REPUBLIKA.CO.ID, MANILA -- Filipina dan kelompok gerilyawan Muslim terbesar di negara tersebut menandatangani perjanjian damai setelah 17 tahun ‘berperang’, Kamis (27/3). Selama waktu tersebut, perundingan dan pertempuran berdarah terus berlangsung hingga menewaskan setidaknya 120 ribu orang di pulau selatan Mindanao.
Kesepakatan dibuat oleh Presiden Filipina Benigno Aquino dan Front Pembebasan Islam Moro (FPIM) di istana presiden di ibu kota Manila. ‘’Perjanjian tentang bangsa Moro adalah kemuliaan perjuangan kami,’’ kata ketua FPIM Al Haj Murad Ebrahim saat upacara penandatanganan. Ia mengatakan kini mereka memiliki Tanah Air Muslim.
Perjanjian ini akan membuat pemerintah otonom bangsa Moro bisa membuat anggaran sendiri. Mereka juga akan memiliki kekuatan polisi sendiri. Sebuah badan transisi akan ditempatkan di sana dengan pemilihan lokal yang dijadwalkan pada 2016.
‘’Kami berharap bahwa dengan tujuan tunggal yaitu perdamaian dan pembangunan wilayah, kita akan menembus semua perbedaan, menyatukan semua orang,’’ kata Kepala negosiator pemerintah, Miriam Ferrer kepada Al Jazirah.

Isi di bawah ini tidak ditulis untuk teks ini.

(* ===== verification/Locator.v ===== *)
(** * Locators: [crates/sync/src/locator.rs]

    Sampling a walk of the canonical path and finding the newest sample on
    another. Both consume the walk in one pass, so both are written as what
    they do with each digest; [sample] and [split] run them over a list. *)

From S2P Require Import Prelude Text Keys.

(** The most entries a locator may carry. *)
Definition MAX_LOCATOR_LEN : nat := 64.

(** [usize::is_power_of_two]. *)
Definition is_power_of_two (n : N) : bool := (0 <? n)%N && (2 ^ N.log2 n =? n)%N.

(** Whether a locator samples the entry this many envelopes behind the head. *)
Definition sampled (offset : N) : bool := (offset =? 0)%N || is_power_of_two offset.

(** ** Sampling, one digest at a time *)

Record Sampling := MkSampling {
  samples : list EnvelopeDigest;
  next_offset : N;
  last_seen : option (N * EnvelopeDigest);
}.

Definition sample_start : Sampling := MkSampling [] 0 None.

Definition sample_next (self : Sampling) (digest : EnvelopeDigest) : Sampling :=
  let offset := next_offset self in
  MkSampling (if sampled offset then samples self ++ [digest] else samples self)
    (offset + 1) (Some (offset, digest)).

Definition sample_done (self : Sampling) : list EnvelopeDigest :=
  match last_seen self with
  | Some (offset, root) => if sampled offset then samples self else samples self ++ [root]
  | None => samples self
  end.

Definition sample (path : list EnvelopeDigest) : list EnvelopeDigest :=
  sample_done (foldl sample_next sample_start path).

(** The newest locator entry on [path]; [HashSet::contains] is membership. *)
Definition split (locator path : list EnvelopeDigest) : option EnvelopeDigest :=
  find (λ digest, bool_decide (digest ∈ locator)) path.

(** ** What a locator holds *)

(** The offsets sampled of a path of length [n]. *)
Definition offset_sampled (n i : nat) : Prop :=
  i < n ∧ (sampled (N.of_nat i) = true ∨ i = n - 1).

Lemma sampled_spec n : sampled n = true ↔ n = 0%N ∨ ∃ k, n = (2 ^ k)%N.
Proof.
  unfold sampled, is_power_of_two. rewrite orb_true_iff, andb_true_iff, N.eqb_eq, N.ltb_lt, N.eqb_eq.
  split; [intros [->|[? Hk]]; [by left|right; by exists (N.log2 n)]|].
  intros [->|[k ->]]; [by left|right]. rewrite N.log2_pow2 by lia. split; [|done].
  by apply N.neq_0_lt_0, N.pow_nonzero.
Qed.

(** The samples taken so far: the entries at sampled offsets. *)
Definition samples_of (path : list EnvelopeDigest) : list EnvelopeDigest :=
  omap (λ i, if sampled (N.of_nat i) then path !! i else None) (seq 0 (length path)).

Lemma samples_of_snoc path d :
  samples_of (path ++ [d]) =
  samples_of path ++ (if sampled (N.of_nat (length path)) then [d] else []).
Proof.
  unfold samples_of. rewrite length_app. cbn [length].
  rewrite Nat.add_1_r, seq_S, omap_app. f_equal.
  - apply list_omap_ext. apply Forall2_same_length_lookup. split; [done|].
    intros i x y Hx Hy. simplify_eq. apply lookup_seq in Hx as [-> Hlt]. simpl.
    by rewrite lookup_app_l.
  - simpl. rewrite lookup_app_r, Nat.sub_diag by done. by destruct (sampled _).
Qed.

Lemma foldl_sample path :
  foldl sample_next sample_start path =
  MkSampling (samples_of path) (N.of_nat (length path))
    ((λ d, (N.of_nat (length path - 1), d)) <$> last path).
Proof.
  induction path as [|d path IH] using rev_ind; [done|].
  rewrite foldl_snoc, IH. unfold sample_next. simpl.
  rewrite samples_of_snoc, last_snoc, length_app. simpl. f_equal; [|lia|].
  - destruct (sampled _); [done|by rewrite app_nil_r].
  - do 3 f_equal. lia.
Qed.

Lemma sample_eq path :
  sample path = samples_of path ++
    match last path with
    | Some d => if sampled (N.of_nat (length path - 1)) then [] else [d]
    | None => []
    end.
Proof.
  unfold sample, sample_done. rewrite foldl_sample. simpl.
  destruct (last path) as [d|]; simpl; [|by rewrite app_nil_r].
  destruct (sampled _); [by rewrite app_nil_r|done].
Qed.

(** Every sample is an entry of the path. *)
Lemma elem_of_sample path d : d ∈ sample path → d ∈ path.
Proof.
  rewrite sample_eq, elem_of_app. intros [Hd|Hd].
  - unfold samples_of in Hd. apply list_elem_of_omap in Hd as (i & _ & Hi).
    destruct (sampled _); [by eapply list_elem_of_lookup_2|done].
  - destruct (last path) as [r|] eqn:Hl; [|by apply not_elem_of_nil in Hd].
    destruct (sampled _); [by apply not_elem_of_nil in Hd|].
    apply list_elem_of_singleton in Hd as ->. by apply last_Some_elem_of in Hl.
Qed.

(** Which entries those are. *)
Lemma sampled_in_sample path i d :
  path !! i = Some d → offset_sampled (length path) i → d ∈ sample path.
Proof.
  intros Hd [Hi Hs]. rewrite sample_eq, elem_of_app.
  destruct (sampled (N.of_nat i)) eqn:He.
  - left. unfold samples_of. apply list_elem_of_omap. exists i. rewrite He. split; [|done].
    apply elem_of_seq. lia.
  - destruct Hs as [?| ->]; [done|]. rewrite last_lookup, <-Nat.sub_1_r, Hd, He. right. by left.
Qed.

Lemma length_samples_of path k : length path ≤ 2 ^ k → length (samples_of path) ≤ k + 1.
Proof.
  intros Hlen. unfold samples_of.
  set (offsets := base.filter (λ i : nat, sampled (N.of_nat i) = true) (seq 0 (length path))).
  trans (length offsets).
  - unfold offsets. generalize (seq 0 (length path)). intros l.
    induction l as [|i l IH]; [done|]. rewrite filter_cons. cbn [omap list_omap].
    case_decide as Hs; [rewrite Hs|rewrite not_true_iff_false in Hs; by rewrite Hs].
    destruct (path !! i); simpl; lia.
  - trans (length (0 :: ((λ j, 2 ^ j) <$> seq 0 k))).
    + apply submseteq_length, NoDup_submseteq; [apply NoDup_filter, NoDup_seq|].
      intros i [Hs Hi]%list_elem_of_filter. apply elem_of_seq in Hi as [_ Hi].
      apply sampled_spec in Hs as [Hs|[j Hj]]; [apply elem_of_cons; left; lia|right].
      assert (i = 2 ^ N.to_nat j) as ->.
      { apply (f_equal N.to_nat) in Hj. rewrite Nat2N.id, N2Nat.inj_pow in Hj. done. }
      apply list_elem_of_fmap. exists (N.to_nat j). split; [done|]. apply elem_of_seq.
      split; [lia|]. simpl. apply (Nat.pow_lt_mono_r_iff 2); lia.
    + simpl. rewrite length_fmap, length_seq. lia.
Qed.

(** A locator of a path of up to [2 ^ 62] envelopes stays within the cap. *)
Lemma length_sample path : (N.of_nat (length path) ≤ 2 ^ 62)%N → length (sample path) ≤ MAX_LOCATOR_LEN.
Proof.
  intros Hlen. rewrite sample_eq, length_app. unfold MAX_LOCATOR_LEN.
  assert (length (samples_of path) ≤ 62 + 1) as Hs.
  { apply length_samples_of, Nat2Z.inj_le. rewrite Nat2Z.inj_pow.
    apply N2Z.inj_le in Hlen. by rewrite nat_N_Z in Hlen. }
  destruct (last path); [destruct (sampled _)|]; simpl; lia.
Qed.

Lemma sample_nil path : sample path = [] ↔ path = [].
Proof.
  split; [|by intros ->]. intros Hs. destruct path as [|d path]; [done|].
  assert (d ∈ sample (d :: path)) as Hd; [|rewrite Hs in Hd; by apply not_elem_of_nil in Hd].
  apply (sampled_in_sample _ 0); [done|]. split; [simpl; lia|by left].
Qed.

(** The split is the first entry of the path that the locator offers. *)
Lemma split_Some locator path d :
  split locator path = Some d ↔
  ∃ newer older, path = newer ++ d :: older ∧ d ∈ locator ∧ ∀ x, x ∈ newer → x ∉ locator.
Proof.
  unfold split. split.
  - induction path as [|y path IH]; simpl; [done|]. case_bool_decide as Hy.
    + intros [= ->]. exists [], path. split_and!; [done|done|]. by intros x ?%not_elem_of_nil.
    + intros (newer & older & -> & Hd & Hn)%IH. exists (y :: newer), older.
      split_and!; [done|done|]. by intros x [->|Hx]%elem_of_cons; [|apply Hn].
  - intros (newer & older & -> & Hd & Hn). induction newer as [|y newer IH]; simpl.
    + by rewrite bool_decide_true.
    + rewrite bool_decide_false by (apply Hn; by left). apply IH. intros x Hx. apply Hn. by right.
Qed.

Lemma split_None locator path :
  split locator path = None ↔ ∀ x, x ∈ path → x ∉ locator.
Proof.
  unfold split. induction path as [|y path IH]; simpl.
  - split; [by intros _ x ?%not_elem_of_nil|done].
  - case_bool_decide as Hy.
    + split; [done|]. intros Hn. exfalso. apply (Hn y); [by left|done].
    + rewrite IH. split; [by intros Hn x [->|?]%elem_of_cons; [|apply Hn]|].
      intros Hn x Hx. apply Hn. by right.
Qed.

(** ** What a locator is good for *)

(** A sampled offset at most as deep again as any. *)
Lemma sampled_near (n : nat) : ∃ i, n ≤ i ≤ 2 * n ∧ sampled (N.of_nat i) = true.
Proof.
  destruct (decide (n ≤ 1)) as [Hn|Hn].
  - exists n. split; [lia|]. by destruct n as [|[|]]; [..|lia].
  - exists (N.to_nat (2 ^ N.log2_up (N.of_nat n))). rewrite N2Nat.id.
    destruct (N.log2_up_spec (N.of_nat n)) as [Hlo Hhi]; [lia|]. split; [|apply sampled_spec; right; by eexists].
    pose proof (N.log2_up_pos (N.of_nat n) ltac:(lia)).
    rewrite <-(N.succ_pred (N.log2_up (N.of_nat n))) in Hhi |- * by lia. rewrite N.pow_succ_r' in Hhi |- *. lia.
Qed.

(** An entry of the path's end that the locator offers, no deeper under its start
    than the start is under the head. *)
Lemma sample_near (newer common : list EnvelopeDigest) :
  common ≠ [] → ∃ j d, j ≤ length newer ∧ common !! j = Some d ∧ d ∈ sample (newer ++ common).
Proof.
  intros Hne. destruct (sampled_near (length newer)) as (i & Hi & Hs).
  assert (0 < length common) as Hlen by (destruct common; [done|simpl; lia]).
  set (k := Nat.min i (length (newer ++ common) - 1)).
  assert (length newer ≤ k < length (newer ++ common) ∧ k ≤ 2 * length newer) as [[Hk1 Hk2] Hk3]
    by (unfold k; rewrite length_app; lia).
  assert (offset_sampled (length (newer ++ common)) k) as Hoff.
  { split; [done|]. unfold k. destruct (decide (i ≤ length (newer ++ common) - 1)); [left|right; lia].
    by rewrite Nat.min_l. }
  destruct (lookup_lt_is_Some_2 (newer ++ common) k Hk2) as [d Hd].
  exists (k - length newer), d. split; [lia|]. rewrite lookup_app_r in Hd by done. split; [done|].
  apply (sampled_in_sample _ k); [by rewrite lookup_app_r|done].
Qed.

(** A locator finds where two paths part, near enough. For two canonical paths
    that end in the same history and share nothing above it, the split of the one
    by the locator of the other is an entry of the shared history, never an entry
    of its own side, and lies no deeper under the parting than the locator's node
    is ahead of it: what is streamed twice is at most as long as what the puller
    has of its own. The locator is within the protocol's cap, and it is empty only
    where the path is. *)
Theorem locator_meets (newA newB common : list EnvelopeDigest) :
  common ≠ [] → (∀ d, d ∈ newB → d ∉ newA ++ common) → (N.of_nat (length (newA ++ common)) ≤ 2 ^ 62)%N →
  sample (newA ++ common) ≠ [] ∧ length (sample (newA ++ common)) ≤ MAX_LOCATOR_LEN ∧
  ∃ j d, split (sample (newA ++ common)) (newB ++ common) = Some d ∧ common !! j = Some d ∧ j ≤ length newA.
Proof.
  intros Hne Hdisj Hcap.
  split; [rewrite sample_nil; intros [_ ?]%app_eq_nil; done|]. split; [by apply length_sample|].
  destruct (sample_near newA common Hne) as (j & d & Hj & Hd & Hin).
  assert (split (sample (newA ++ common)) (newB ++ common) ≠ None) as Hsome.
  { rewrite split_None. intros Hn. apply (Hn d); [|done]. apply elem_of_app. right.
    by eapply list_elem_of_lookup_2. }
  destruct (split _ _) as [x|] eqn:Hx; [|done]. clear Hsome. apply split_Some in Hx as (l1 & l2 & Heq & Hxs & Hl1).
  assert (∃ k, l1 = newB ++ k ∧ common = k ++ x :: l2) as (k & Hk & Hcommon).
  { apply app_eq_inv in Heq as [(k & Hk & Heq)|(k & Hk & Heq)]; [|by exists k].
    destruct k as [|y k]; [exists []; rewrite app_nil_r in Hk |- *; by rewrite Hk|].
    injection Heq as <- _. destruct (Hdisj x); [rewrite Hk; apply elem_of_app; right; by left|].
    by apply elem_of_sample. }
  exists (length k), x. split; [done|]. split; [by rewrite Hcommon, lookup_app_r, Nat.sub_diag by done|].
  destruct (decide (length k ≤ j)) as [?|Hlt]; [lia|]. exfalso. apply (Hl1 d); [|done].
  rewrite Hk. apply elem_of_app. right. rewrite Hcommon, lookup_app_l in Hd by lia. by eapply list_elem_of_lookup_2.
Qed.

(** A digest of one repeated byte. *)
Definition digest_at (b : Byte.byte) : EnvelopeDigest := MkEnvelopeDigest (array_repeat 32 b).

Lemma locator_meets_witness : ∃ j d,
  split (sample [digest_at Byte.x01; digest_at Byte.x02; digest_at Byte.x03])
    [digest_at Byte.x04; digest_at Byte.x02; digest_at Byte.x03] = Some d ∧
  [digest_at Byte.x02; digest_at Byte.x03] !! j = Some d ∧ j ≤ 1.
Proof.
  assert (digest_at Byte.x04 ∉ [digest_at Byte.x01; digest_at Byte.x02; digest_at Byte.x03]) as Hd by by_computing.
  exact (proj2 (proj2 (locator_meets [digest_at Byte.x01] [digest_at Byte.x04] [digest_at Byte.x02; digest_at Byte.x03]
    ltac:(done) ltac:(intros d ->%list_elem_of_singleton; exact Hd) ltac:(done)))).
Defined.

Aquino dan Ebrahim menyaksikan penandatanganan perjanjian bersama dengan Perdana Menteri Malaysia Najib Razak. Malaysia bertindak sebagai mediator utama pembicaraan. Lebih dari 500 gerilyawan muslim, pejabat dan diplomat diundang pada acara tersebut.
FPIM telah berjuang untuk penentuan nasib mereka di wilayah selatan Mindanao yang mereka anggap sebagi tanah air leluhur mereka. Dengan perjanjian tersebut, kelompok bersenjata juga mengumumkan kemerdekaannya.
Sebagai bagian dari kesepakatan, FPIM berjanji untuk menyerahkan senjata dari sekitar 10 ribu hingga 15 ribu pejuang pemberontak. Kekuatan mereka dianggap sebagai kekuatan bersenjata paling besar di Asia Tenggara.